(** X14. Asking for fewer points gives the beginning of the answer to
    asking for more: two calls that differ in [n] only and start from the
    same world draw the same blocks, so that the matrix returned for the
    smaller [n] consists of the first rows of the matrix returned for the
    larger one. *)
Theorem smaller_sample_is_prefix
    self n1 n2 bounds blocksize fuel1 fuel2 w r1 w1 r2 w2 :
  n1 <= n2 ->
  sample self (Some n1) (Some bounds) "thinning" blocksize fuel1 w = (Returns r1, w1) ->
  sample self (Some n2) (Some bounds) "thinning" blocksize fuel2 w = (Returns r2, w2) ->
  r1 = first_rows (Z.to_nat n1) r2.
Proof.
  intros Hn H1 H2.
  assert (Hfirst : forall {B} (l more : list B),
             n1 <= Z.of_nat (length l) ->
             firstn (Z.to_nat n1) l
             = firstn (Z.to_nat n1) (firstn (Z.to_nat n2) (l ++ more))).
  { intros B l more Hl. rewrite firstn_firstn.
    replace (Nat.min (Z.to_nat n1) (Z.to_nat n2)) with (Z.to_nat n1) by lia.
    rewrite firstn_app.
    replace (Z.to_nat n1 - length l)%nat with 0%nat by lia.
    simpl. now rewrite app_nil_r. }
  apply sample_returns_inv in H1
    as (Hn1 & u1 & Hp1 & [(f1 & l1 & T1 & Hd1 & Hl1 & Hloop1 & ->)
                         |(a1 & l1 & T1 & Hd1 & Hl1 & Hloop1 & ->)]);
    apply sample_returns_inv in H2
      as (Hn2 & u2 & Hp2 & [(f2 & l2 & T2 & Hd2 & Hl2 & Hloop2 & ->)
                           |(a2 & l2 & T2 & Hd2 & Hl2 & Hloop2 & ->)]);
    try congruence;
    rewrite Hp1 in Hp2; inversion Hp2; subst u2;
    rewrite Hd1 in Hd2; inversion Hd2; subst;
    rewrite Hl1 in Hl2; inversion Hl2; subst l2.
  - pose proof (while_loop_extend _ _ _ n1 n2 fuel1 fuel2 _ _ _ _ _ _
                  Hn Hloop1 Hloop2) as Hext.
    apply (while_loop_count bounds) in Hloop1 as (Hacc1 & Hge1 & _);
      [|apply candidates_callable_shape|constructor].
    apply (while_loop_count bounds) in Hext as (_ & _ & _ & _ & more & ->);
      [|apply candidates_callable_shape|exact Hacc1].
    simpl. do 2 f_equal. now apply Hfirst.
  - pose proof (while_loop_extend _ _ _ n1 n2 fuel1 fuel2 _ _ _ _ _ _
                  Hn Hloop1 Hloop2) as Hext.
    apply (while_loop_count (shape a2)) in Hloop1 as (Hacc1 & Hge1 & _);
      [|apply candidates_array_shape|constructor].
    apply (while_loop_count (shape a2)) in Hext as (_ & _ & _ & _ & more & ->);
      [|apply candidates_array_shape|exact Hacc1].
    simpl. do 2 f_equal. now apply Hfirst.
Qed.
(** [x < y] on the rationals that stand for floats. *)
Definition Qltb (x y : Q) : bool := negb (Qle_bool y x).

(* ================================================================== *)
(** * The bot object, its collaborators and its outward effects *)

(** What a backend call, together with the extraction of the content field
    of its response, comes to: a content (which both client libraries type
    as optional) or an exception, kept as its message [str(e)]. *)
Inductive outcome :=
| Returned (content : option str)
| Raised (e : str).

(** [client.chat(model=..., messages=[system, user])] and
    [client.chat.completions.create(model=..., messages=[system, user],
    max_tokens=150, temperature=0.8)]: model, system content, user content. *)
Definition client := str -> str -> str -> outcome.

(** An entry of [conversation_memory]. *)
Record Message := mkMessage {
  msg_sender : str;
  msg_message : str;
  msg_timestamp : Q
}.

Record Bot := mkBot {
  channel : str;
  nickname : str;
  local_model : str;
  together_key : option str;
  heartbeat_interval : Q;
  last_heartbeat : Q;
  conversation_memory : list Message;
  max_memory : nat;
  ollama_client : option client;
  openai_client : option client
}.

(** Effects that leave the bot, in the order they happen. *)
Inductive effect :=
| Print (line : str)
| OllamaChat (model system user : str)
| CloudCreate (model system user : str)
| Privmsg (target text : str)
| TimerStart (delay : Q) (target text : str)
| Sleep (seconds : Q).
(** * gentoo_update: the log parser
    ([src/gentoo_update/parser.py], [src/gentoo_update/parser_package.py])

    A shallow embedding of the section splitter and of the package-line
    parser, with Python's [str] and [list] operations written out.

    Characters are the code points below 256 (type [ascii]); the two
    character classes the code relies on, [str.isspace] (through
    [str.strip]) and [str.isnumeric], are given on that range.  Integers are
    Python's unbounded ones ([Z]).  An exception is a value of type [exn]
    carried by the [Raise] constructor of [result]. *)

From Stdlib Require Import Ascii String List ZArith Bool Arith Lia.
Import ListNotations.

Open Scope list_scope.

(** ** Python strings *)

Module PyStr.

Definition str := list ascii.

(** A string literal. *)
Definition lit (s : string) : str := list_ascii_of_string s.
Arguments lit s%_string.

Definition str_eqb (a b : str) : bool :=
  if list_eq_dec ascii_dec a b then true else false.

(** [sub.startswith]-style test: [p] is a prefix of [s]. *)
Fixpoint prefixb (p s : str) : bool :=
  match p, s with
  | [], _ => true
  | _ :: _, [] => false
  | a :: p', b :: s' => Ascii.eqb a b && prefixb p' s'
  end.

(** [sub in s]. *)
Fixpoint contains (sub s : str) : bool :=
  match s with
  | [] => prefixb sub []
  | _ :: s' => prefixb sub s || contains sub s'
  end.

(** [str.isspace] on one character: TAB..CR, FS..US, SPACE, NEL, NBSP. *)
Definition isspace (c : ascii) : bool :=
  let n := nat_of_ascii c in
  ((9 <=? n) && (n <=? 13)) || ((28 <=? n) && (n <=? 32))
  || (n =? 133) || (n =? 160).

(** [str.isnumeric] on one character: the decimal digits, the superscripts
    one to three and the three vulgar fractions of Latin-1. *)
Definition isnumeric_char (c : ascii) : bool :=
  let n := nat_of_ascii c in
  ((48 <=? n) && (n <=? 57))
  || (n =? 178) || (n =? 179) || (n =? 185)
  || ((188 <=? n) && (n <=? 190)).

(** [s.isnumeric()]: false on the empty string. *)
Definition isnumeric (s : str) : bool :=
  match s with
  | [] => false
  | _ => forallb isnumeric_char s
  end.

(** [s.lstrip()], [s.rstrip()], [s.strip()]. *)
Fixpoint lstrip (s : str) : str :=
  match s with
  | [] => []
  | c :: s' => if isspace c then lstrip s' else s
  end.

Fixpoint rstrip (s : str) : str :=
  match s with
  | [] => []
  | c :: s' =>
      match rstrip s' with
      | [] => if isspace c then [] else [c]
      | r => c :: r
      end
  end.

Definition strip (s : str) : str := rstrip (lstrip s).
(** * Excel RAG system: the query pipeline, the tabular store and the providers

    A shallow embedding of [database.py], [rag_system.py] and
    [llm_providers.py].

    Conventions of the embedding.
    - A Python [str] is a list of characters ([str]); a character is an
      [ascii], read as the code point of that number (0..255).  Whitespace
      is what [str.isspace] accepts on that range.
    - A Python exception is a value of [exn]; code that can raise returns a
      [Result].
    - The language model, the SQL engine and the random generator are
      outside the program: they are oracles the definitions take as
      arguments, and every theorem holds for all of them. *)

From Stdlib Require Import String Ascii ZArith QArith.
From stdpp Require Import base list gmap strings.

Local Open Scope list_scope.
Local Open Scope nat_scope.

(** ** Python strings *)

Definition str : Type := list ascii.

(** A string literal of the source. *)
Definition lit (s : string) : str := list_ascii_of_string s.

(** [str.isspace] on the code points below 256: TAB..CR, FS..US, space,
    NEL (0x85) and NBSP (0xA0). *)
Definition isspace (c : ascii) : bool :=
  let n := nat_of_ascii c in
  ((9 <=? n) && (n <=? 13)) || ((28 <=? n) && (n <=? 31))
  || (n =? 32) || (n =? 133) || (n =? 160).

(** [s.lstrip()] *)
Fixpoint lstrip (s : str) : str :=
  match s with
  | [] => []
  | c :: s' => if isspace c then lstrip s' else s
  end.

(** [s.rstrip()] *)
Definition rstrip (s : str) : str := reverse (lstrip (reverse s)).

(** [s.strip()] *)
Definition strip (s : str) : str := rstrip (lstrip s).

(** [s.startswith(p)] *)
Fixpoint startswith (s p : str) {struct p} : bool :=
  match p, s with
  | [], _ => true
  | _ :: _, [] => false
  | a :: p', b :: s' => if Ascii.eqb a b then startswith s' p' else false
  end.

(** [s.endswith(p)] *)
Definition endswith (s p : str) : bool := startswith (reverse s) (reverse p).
== == ==
> EXERCISE INSTRUCTIONS
Among the lines above, find the one with "Import ListNotations." and the one with "((28 <=? n) && (n <=? 32))". Quote both and everything between them, exactly.

> SOLUTION
Import ListNotations.

Open Scope list_scope.

(** ** Python strings *)

Module PyStr.

Definition str := list ascii.

(** A string literal. *)
Definition lit (s : string) : str := list_ascii_of_string s.
Arguments lit s%_string.

Definition str_eqb (a b : str) : bool :=
  if list_eq_dec ascii_dec a b then true else false.

(** [sub.startswith]-style test: [p] is a prefix of [s]. *)
Fixpoint prefixb (p s : str) : bool :=
  match p, s with
  | [], _ => true
  | _ :: _, [] => false
  | a :: p', b :: s' => Ascii.eqb a b && prefixb p' s'
  end.

(** [sub in s]. *)
Fixpoint contains (sub s : str) : bool :=
  match s with
  | [] => prefixb sub []
  | _ :: s' => prefixb sub s || contains sub s'
  end.

(** [str.isspace] on one character: TAB..CR, FS..US, SPACE, NEL, NBSP. *)
Definition isspace (c : ascii) : bool :=
  let n := nat_of_ascii c in
  ((9 <=? n) && (n <=? 13)) || ((28 <=? n) && (n <=? 32))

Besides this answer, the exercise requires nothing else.